Naturally, I wasn’t looking forward to the long drive back. Every mile we drove disillusioned me of my impromptu new life in mountains. Much to Jonathan’s dismay, I became, well, a brat. I was a brat that he was trapped in a car with for hours. All I could do was complain. There was no consoling me. Each of Jonathan’s attempts to comfort me was attacked with a scoff and a snitty remark. Poor guy.
In true Jonathan fashion, he didn’t give up. We kept passing signs for Ruby Falls, so he asked if I wanted to swing by it on our way home. We’d always had a waterfall theme in our relationship, so it was clearly a loving gesture to cheer me up. I gave him an annoyed retort that it was probably an hour in the wrong direction. He looked up the location, and with an apprehensive excitement, he told me it was only 20 minutes off our route. My response? “But, that’s really 40 minutes since we’ll have to drive back to the highway, plus all the time it’ll take to walk to and from the falls. It’ll probably waste two hours.” Yes, because there’s no bigger waste of time than spending two hours with your spouse. Like I’d said, poor guy.
“Let’s just try it,” he said, determined to conclude our vacation on a positive note.

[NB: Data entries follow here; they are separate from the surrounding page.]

(** * nexus2D: the simulation core of the platformer, embedded in Rocq

    The TypeScript classes under [src/game] are translated one module per
    class.  Mutable objects become records and methods become functions
    from the old object to the new one.  The methods that only draw
    ([render]), the audio manager and the React shell take no part in the
    simulation state and are left out.

    Numbers.  A JavaScript [number] is modelled as a rational [Q]: every
    finite double is a rational.  The three countdowns whose sign decides
    what happens next (the power-up timers, the invulnerability timer and
    the life of a particle) subtract as doubles do, [JS.sub]: the exact
    difference rounded to the nearest double.  The rest of the arithmetic
    of the game ([+], [*], [/], comparisons, [Math.min], [Math.max], and
    [-] elsewhere) is taken without rounding.  Counters that the code only
    ever steps by one (level number, animation frame, enemy health) are
    integers [Z].  Concrete inputs used below are small dyadic numbers on
    which the double arithmetic is exact as well, unless the rounding is
    the point. *)

From Stdlib Require Import QArith Qminmax Qround Qabs Qpower Lqa Lia ZArith List Bool.
From stdpp Require Import base strings gmap list.

Open Scope Q_scope.

(** ** JavaScript comparison and Math helpers *)

Module JS.

(** [a <= b] *)
Definition le (a b : Q) : bool := Qle_bool a b.

(** [a < b] *)
Definition lt (a b : Q) : bool := negb (Qle_bool b a).

(** [a >= b] *)
Definition ge (a b : Q) : bool := Qle_bool b a.

(** [a > b] *)
Definition gt (a b : Q) : bool := negb (Qle_bool a b).

(** [Math.min(a, b)] and [Math.max(a, b)] *)
Definition min (a b : Q) : Q := Qmin a b.
Definition max (a b : Q) : Q := Qmax a b.

(** A counter used as a number. *)
Definition num (n : nat) : Q := inject_Z (Z.of_nat n).

(** *** Double precision

    The nearest integer, ties to the even one. *)
Definition nearestEven (q : Q) : Z :=
  let f := Qfloor q in
  match Qcompare (q - inject_Z f) (1 # 2) with
  | Lt => f
  | Gt => (f + 1)%Z
  | Eq => if Z.even f then f else (f + 1)%Z
  end.

(** [floor(log2 q)] for [q > 0]: the difference of the bit lengths of
    numerator and denominator, or one less. *)
Definition ilog2 (q : Q) : Z :=
  let k := (Z.log2 (Qnum q) - Z.log2 (Zpos (Qden q)))%Z in
  if Qle_bool (2 ^ k) q then k else (k - 1)%Z.

(** The double nearest to [q]: [q] rounded to 53 significant bits, ties
    to even.  The exponent range is not modelled: no number of the game
    comes near the overflow threshold, and the difference of two doubles
    is exact when it is subnormal. *)
Definition double (q : Q) : Q :=
  if Qeq_bool q 0 then 0
  else
    let e := (ilog2 (Qabs q) - 52)%Z in
    inject_Z (nearestEven (q / 2 ^ e)) * 2 ^ e.

(** [a - b] on doubles *)
Definition sub (a b : Q) : Q := double (a - b).

(** [Number.EPSILON], [2^-52] *)
Definition EPSILON : Q := 1 # 4503599627370496.

End JS.

(** ** utils/Rectangle *)

Module Rectangle.

Record t : Type := new { x : Q; y : Q; width : Q; height : Q }.

Definition left (r : t) : Q := x r.
Definition right (r : t) : Q := x r + width r.
Definition top (r : t) : Q := y r.
Definition bottom (r : t) : Q := y r + height r.
Definition centerX (r : t) : Q := x r + width r / 2.
Definition centerY (r : t) : Q := y r + height r / 2.

Definition intersects (this other : t) : bool :=
  negb (JS.le (right this) (left other)
        || JS.ge (left this) (right other)
        || JS.le (bottom this) (top other)
        || JS.ge (top this) (bottom other)).

Definition contains (this : t) (px py : Q) : bool :=
  JS.ge px (left this) && JS.le px (right this)
  && JS.ge py (top this) && JS.le py (bottom this).

(** The returned object [{x, y}] is a pair. *)
Definition overlaps (this other : t) : Q * Q :=
  let overlapX := JS.min (right this - left other) (right other - left this) in
  let overlapY := JS.min (bottom this - top other) (bottom other - top this) in
  (overlapX, overlapY).

End Rectangle.

(** ** utils/Vector2 *)

Module Vector2.

(** Modelled from the spec: the class [Vector2] (imported by [Player]
    from [utils/Vector2]) is a mutable pair [{x, y}] of numbers with
    component mutation; [set(x, y)] overwrites both components. *)
Record t : Type := new { x : Q; y : Q }.

Definition set (vx vy : Q) (_ : t) : t := new vx vy.
Definition set_x (vx : Q) (v : t) : t := new vx (y v).
Definition set_y (vy : Q) (v : t) : t := new (x v) vy.

End Vector2.

(** ** entities/Platform *)

Inductive PlatformType : Type := ground | floating | moving | breakable.

Module Platform.

Record t : Type := mk {
  x : Q; y : Q; width : Q; height : Q;
  type : PlatformType;
  originalX : Q; originalY : Q;
  moveSpeed : Q; moveRange : Q; moveDirection : Q; moveTime : Q }.
(** [try { body } catch (error) { handler }] *)
Definition try_catch {A} (body : M A) (handler : JsError → M A) : M A :=
  fun w => match body w with
           | (Ok a, w') => (Ok a, w')
           | (Throw e, w') => handler e w'
           | (Rejected e, w') => (Rejected e, w')
           end.

Declare Scope js_scope.
Delimit Scope js_scope with js.
Notation "'let*' x ':=' m 'in' k" := (bind m (fun x => k))
  (at level 10, x name, m at level 100, k at level 200) : js_scope.
Local Open Scope js_scope.

Definition get {A} (f : World → A) : M A := fun w => (Ok (f w), w).

Definition modify (f : World → World) : M unit := fun w => (Ok tt, f w).

(** What the platform does with a call it accepts: only restrictions change
    a chat member. *)
Definition apply_call (c : Call) (w : World) : World :=
  match c with
  | restrictChatMember chat user (Some until) false =>
      set_muted (<[(chat, user) := until]> (muted w)) w
  | restrictChatMember chat user _ true => set_muted (delete (chat, user) (muted w)) w
  | _ => w
  end.

Definition issue (c : Call) (w : World) : bool * World :=
  let ok := platform w (trace w) c in
  (ok, set_trace (trace w ++ [(c, ok)]) (if ok then apply_call c w else w)).

(** [await client.call(...)]: a rejected call throws into the handler. *)
Definition await (c : Call) : M unit :=
  fun w => let '(ok, w') := issue c w in
           (if ok then Ok tt else Throw PlatformError, w').

(** [return client.call(...)]: the handler ends with the promise of the call. *)
Definition return_call (c : Call) : M unit :=
  fun w => let '(ok, w') := issue c w in
           (if ok then Ok tt else Rejected PlatformError, w').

With a heavy sigh, I agreed. We drove to the falls in silence. I was mad at myself for being rude to him. He wasn’t the problem. My dread of returning home was the problem. My only redeeming quality was my acceptance of his falls proposal and allowing him to feel he was on track to “fixing me”.

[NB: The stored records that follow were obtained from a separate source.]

(** * PsyCanvas backend: request validation, prompt construction,
      failure classification and document ingestion

    A shallow embedding of [server.js] (the [POST /api/chat] handler with its
    Joi schema, prompt template, timeout race and catch block, the CORS
    policy, and the handler of the earlier revision) and of [seed.js] (the
    paragraph chunker and the upload loop of the ingestion script).

    Conventions of the embedding.
    - A JavaScript string is the list of its UTF-16 code units, so that
      [String.prototype.length] is [length].
    - [req.body] is what [express.json()] leaves there in its default strict
      mode: a parsed JSON object or array.  An object is the list of its own
      properties in [Object.keys] order (distinct keys, plain data
      properties); a property that is absent reads as [undefined], modelled
      by [None].
    - Joi is modelled as a small combinator library following the steps of
      its validator ([abortEarly: false]): presence, allowed values, base
      type, rules, defaults; object keys in declaration order, then unknown
      keys.
    - The handler is a state machine over the events of the race between the
      remote call and the timer; what it does to the outside world is
      recorded as a list of effects.  Logging is not modelled. *)

From Stdlib Require Import Strings.String Strings.Ascii.
From Stdlib Require Import Numbers.DecimalString Numbers.DecimalNat.
From Stdlib Require Import Bool Arith NArith ZArith QArith Lia List.
Import ListNotations.

Local Open Scope list_scope.
Local Open Scope nat_scope.

(* ================================================================== *)
(** ** JavaScript strings *)

(** A string is a sequence of UTF-16 code units. *)
Definition jsstring := list N.

(** An ASCII literal of the source text. *)
Fixpoint lit (s : string) : jsstring :=
  match s with
  | EmptyString => []
  | String c r => N_of_ascii c :: lit r
  end.

(** The double quote, U+0022. *)
Definition dq : jsstring := [34%N].

(** The line feed, U+000A. *)
Definition lf : jsstring := [10%N].

Fixpoint str_eqb (a b : jsstring) : bool :=
  match a, b with
  | [], [] => true
  | x :: a', y :: b' => N.eqb x y && str_eqb a' b'
  | _, _ => false
  end.

(** [s.startsWith(p)] *)
Fixpoint starts_with (p s : jsstring) : bool :=
  match p, s with
  | [], _ => true
  | _ :: _, [] => false
  | x :: p', y :: s' => N.eqb x y && starts_with p' s'
  end.

(** [s.endsWith(p)] *)
Definition ends_with (p s : jsstring) : bool := starts_with (rev p) (rev s).

(** [s.includes(p)] *)
Fixpoint includes (p s : jsstring) : bool :=
  match s with
  | [] => starts_with p []
  | _ :: s' => starts_with p s || includes p s'
  end.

We discovered that Ruby Falls is deep in an underground mountain cave and affectionately named after the discoverer’s wife, Ruby. With the exception of the preppy jock who insisted on stopping in front of us every three seconds to take a picture of himself, his girlfriend or something else that paled in comparison to the things we’d just passed, I enjoyed walking deeper and deeper into the mountain with the anticipation of seeing the falls.
We could hear the falls before we could see it. Suspenseful instrumental music played as we waited in darkness for the lights to reveal the 145-foot high falls. Suddenly, the music became triumphant and Ruby Falls was lit up like a Fourth of July sky. The sound of the falls drowned out all of the thoughts in my mind and even the sight of an underground waterfall couldn’t distract me from looking at Jonathan as he smiled at me. Though it would only last for a moment, he knew he had fixed me.
We’re all going to have times where we’re so caught up in our negative thoughts that people will struggle to snap us out of them. But, even if people can’t change our thinking, they can provide us with loving gestures that will make us feel better. Though we’ll know that their gestures won’t permanently solve all our problems, we need to accept what they offer us. Don’t accept their gestures out of pity or annoyance. Accept their gestures out of honor. It’s an honor to have people care about you, not a right. The point of their gestures isn’t to fix you. The point is that they love you and are trying to help you feel better. Receiving a Ruby Falls gesture is a privilege. Don’t miss it.